In order to see the effects of the views that Buddhists hold on the general population, we must look towards a real life example. In Thailand, the national religion is Theravada Buddhism. Buddhism is strongly imbedded in Thai culture and plays a large role in the views of Thai people. Klunklin and Greenwood (2005) explain that Buddhism is partially to blame for the subordination of women, therefore having an implication on the path the HIV pandemic follows. Theravada Buddhism, folklore, and kreng jai reinforce gender roles and their effect on the path that HIV follows. In Thailand, it is the monks that have authority over the temple and rituals and only men are able to become monastics (Klunklin and Greenwood, 2005). Even the places that they are allowed to sit within the temple show male superiority, with males sitting on a raised platform, while women sit at the very edge of the temple, and the ability for young girls to enter the temple to receive education is not permitted (Klunklin and Greenwood, 2005). They even go as far as not allowing women to touch monks due to the view that women may contaminate them (Klunklin and Greenwood, 2005). This also relates back to the folklore of Thailand, in which women are seen to be pollutants in terms of their genitalia, and menstrual blood (Klunklin and Greenwood, 2005). This imagery suggests that women are inferior and men must physically keep themselves away to remain superior.

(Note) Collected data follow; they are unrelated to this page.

Lemma initfp_loop_fields (wav : bytes) (fuel : nat) :
  forall (c : _Chunk BytesIO) (fmt : option fmt_fields) (wf : Wave_read),
    good_outer wav c ->
    (forall p, fmt = Some p -> fmt_sampwidth p <> 0 /\ fmt_nchannels p <> 0) ->
    initfp_loop fuel c fmt = inr wf ->
    getsampwidth wf <> 0 /\ getnchannels wf <> 0.
Proof.
  induction fuel as [| fuel IH]; intros c fmt wf Hg Hfmt Hl; [discriminate |].
  cbn [initfp_loop] in Hl.
  destruct (_Chunk_init c) as [e | ch] eqn:Hinit; [discriminate |].
  destruct (inner_init_spec wav c ch Hg Hinit) as [Hgi _].
  destruct (bytes_eqb (chunkname ch) b_fmt).
  - destruct (_read_fmt_chunk ch) as [e | [p ch1]] eqn:Hf; [discriminate |].
    destruct (read_fmt_chunk_spec wav ch ch1 p Hgi Hf) as [Hg1 [_ [_ Hnz]]].
    cbn [bind] in Hl.
    destruct (_Chunk_skip ch1) as [e | ch2] eqn:Hskip; [discriminate |].
    destruct (inner_skip_spec wav ch1 ch2 Hg1 Hskip) as [Hg2 _].
    cbn [bind] in Hl. apply (IH _ _ _ Hg2) in Hl; [exact Hl |].
    intros p' Hp'. injection Hp' as <-. exact Hnz.
  - destruct (bytes_eqb (chunkname ch) b_data).
    + destruct fmt as [p |]; [| discriminate].
      injection Hl as <-. cbn [getsampwidth getnchannels]. apply Hfmt. reflexivity.
    + destruct (_Chunk_skip ch) as [e | ch2] eqn:Hskip; [discriminate |].
      destruct (inner_skip_spec wav ch ch2 Hgi Hskip) as [Hg2 _].
      cbn [bind] in Hl. apply (IH _ _ _ Hg2 Hfmt Hl).
Qed.

(** The fuel of [initfp_loop] is never used up: from a position [pos] in
    a file of [len] bytes at most [(len - pos) / 8] chunk headers can
    still be read, and with more fuel than that the result does not
    depend on the fuel. *)
Lemma initfp_loop_fuel (wav : bytes) (fuel1 : nat) :
  forall (fuel2 : nat) (c : _Chunk BytesIO) (fmt : option fmt_fields),
    good_outer wav c ->
    blen wav - outer_pos c <= 8 * (Z.of_nat fuel1 - 1) -> (1 <= fuel1)%nat ->
    blen wav - outer_pos c <= 8 * (Z.of_nat fuel2 - 1) -> (1 <= fuel2)%nat ->
    initfp_loop fuel1 c fmt = initfp_loop fuel2 c fmt.
Proof.
  induction fuel1 as [| fuel1 IH]; intros fuel2 c fmt Hg H1 Hp1 H2 Hp2; [lia |].
  destruct fuel2 as [| fuel2]; [lia |].
  cbn [initfp_loop].
  destruct (_Chunk_init c) as [e | ch] eqn:Hinit; [reflexivity |].
  destruct (inner_init_spec wav c ch Hg Hinit) as [Hgi [Hm Hin]].
  destruct (bytes_eqb (chunkname ch) b_fmt).
  - destruct (_read_fmt_chunk ch) as [e | [p ch1]] eqn:Hf; [reflexivity |].
    destruct (read_fmt_chunk_spec wav ch ch1 p Hgi Hf) as [Hg1 [Hm1 _]].
    cbn [bind].
    destruct (_Chunk_skip ch1) as [e | ch2] eqn:Hskip; [reflexivity |].
    destruct (inner_skip_spec wav ch1 ch2 Hg1 Hskip) as [Hg2 Hm2].
    cbn [bind]. apply IH; try assumption; lia.
  - destruct (bytes_eqb (chunkname ch) b_data); [reflexivity |].
    destruct (_Chunk_skip ch) as [e | ch2] eqn:Hskip; [reflexivity |].
    destruct (inner_skip_spec wav ch ch2 Hgi Hskip) as [Hg2 Hm2].
    cbn [bind]. apply IH; try assumption; lia.
Qed.
Lemma initfp_fuel_enough (wav : bytes) (c : _Chunk BytesIO) (fmt : option fmt_fields)
      (k : nat) :
  good_outer wav c -> 0 <= outer_pos c ->
  initfp_loop (S (length wav) + k) c fmt = initfp_loop (S (length wav)) c fmt.
Proof.
  intros Hg Hp. apply (initfp_loop_fuel wav); try assumption; unfold blen; lia.
Qed.
(** X15. The firmware query [F0 79 F7], with or without further payload,
    is answered by the engine itself, whatever handlers are attached: the
    reply carries the version and name given to
    [setFirmwareNameAndVersion], the name as two bytes a character; while
    the major version is 0 no reply is written at all. The name is a C
    string of ASCII characters: no NUL inside, which [strlen] would stop
    at, and no character above 127, which a signed [char] would widen to
    a negative [int]. *)
Theorem firmware_query_answered
    (large : bool) (cb : Callbacks) (name extra : list Z) (major minor : Z)
    (s : Firmata) :
  Forall (fun c => 1 <= c < 128) name ->
  0 <= major < 256 -> 0 <= minor < 256 ->
  parsingSysex s = false ->
  Z.of_nat (length (storedInputData s)) = MAX_DATA_BYTES large ->
  Forall data_byte extra ->
  1 + Z.of_nat (length extra) < MAX_DATA_BYTES large ->
  let named := setFirmwareNameAndVersion name major minor s in
  exists t,
    parse_bytes large cb
      (START_SYSEX :: REPORT_FIRMWARE :: extra ++ [END_SYSEX]) named
      = Ok t /\
    written named t
      = (if major =? 0 then []
         else START_SYSEX :: REPORT_FIRMWARE :: major :: minor
                :: flat_map two7bit name ++ [END_SYSEX]) /\
    pinConfig t = pinConfig s /\ pinState t = pinState s /\
    console t = console s /\ parsingSysex t = false.
Proof.
  intros _ Hmajor Hminor Hsys Hlen Hextra Hroom named.
  change (START_SYSEX :: REPORT_FIRMWARE :: extra ++ [END_SYSEX])
    with (START_SYSEX :: (REPORT_FIRMWARE :: extra) ++ [END_SYSEX]).
  rewrite sysex_message; try assumption.
  2:{ constructor; [repeat split; discriminate | assumption]. }
  2:{ cbn [length]. lia. }
  unfold processSysexMessage.
  rewrite (buf_get_ok 0 REPORT_FIRMWARE) by (first [lia | reflexivity]).
  cbn [bind]. change (REPORT_FIRMWARE =? REPORT_FIRMWARE) with true.
  cbn iota. eexists. split; [reflexivity |].
  set (u := collected (REPORT_FIRMWARE :: extra) named).
  assert (Hu : out u = out named /\ firmwareVersionMajor u = major /\
               firmwareVersionMinor u = minor /\ firmwareVersionName u = name)
    by (repeat split).
  destruct Hu as (Uout & Umajor & Uminor & Uname).
  split.
  - unfold written. rewrite <- Uout.
    pose proof (printFirmwareVersion_written u) as Hw. unfold written in Hw.
    rewrite Hw, Umajor, Uminor, Uname by (rewrite ?Umajor, ?Uminor; assumption).
    reflexivity.
  - unfold printFirmwareVersion. rewrite Umajor.
    destruct (major =? 0); cbn [negb]; [repeat split |].
    unfold endSysex, startSysex, write.
    match goal with
    | |- context [send_chars ?text ?v] =>
        destruct (send_chars_frame text v) as ((_ & _ & _ & _ & E5 & _)
                                                & E7 & E8 & E9 & _);
        generalize dependent (send_chars text v)
    end.
    intros w E5 E7 E8 E9.
    cbn [pinConfig pinState console parsingSysex set_out] in *.
    rewrite E5, E7, E8, E9. repeat split.
Qed.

Klunklin and Greenwood (2005) explain the route that HIV followed in Thailand. At first, HIV mainly effected IDU’s, and then moved mainly to female commercial sex workers and those working with them such as attendants and bar girls. CSW in Thailand is one of the main ways that young girls are able to make a high amount of money, and this is necessary for Thai culture because young women must repay their families for bringing them up (Klunklin and Greenwood, 2005). Klunklin and Greenwood (2005) explain that HIV then became prevalent among the clients of the CSW’s and then among the wives and girlfriends of these men. Illness follows lines of inequality and disproportionately affects those who are inferior.

In conclusion, there has been a wide variety of views over the years that Buddhism was developing and this is evident in the variety of views in Buddhist texts. Different sects in Buddhism have different views on women as is seen from their texts and imagery, and we can see the varying attitudes even within a sect as shown with Mahayana Buddhism. Finally, these attitudes can have an effect on the wider population in terms of power struggles and the paths that illnesses follow through the population. The social context of a past society has an effect on the attitudes of the population and therefore the Buddhist texts from these times.

References

Klunklin, Areewan and Greenwood, Jennifer. “Buddhism, The Status Of Women And The Spread Of HIV/AIDS In Thailand.” Health Care For Women International 26.1: 46–61.

Sponberg, Alan. “Attitudes toward Women and the Feminine in Early Buddhism.” Buddhism, Sexuality, and Gender. Albany, NY: State U of New York, 1992.

Shaw, Miranda Eberle. Passionate Enlightenment: Women in Tantric Buddhism. Princeton, N.J.: Princeton UP, 1994.

Paul, Diana Y. Women in Buddhism: Images of the Feminine in Mahayana Tradition. 2nd ed. Berkeley, CA: U of California, 1985.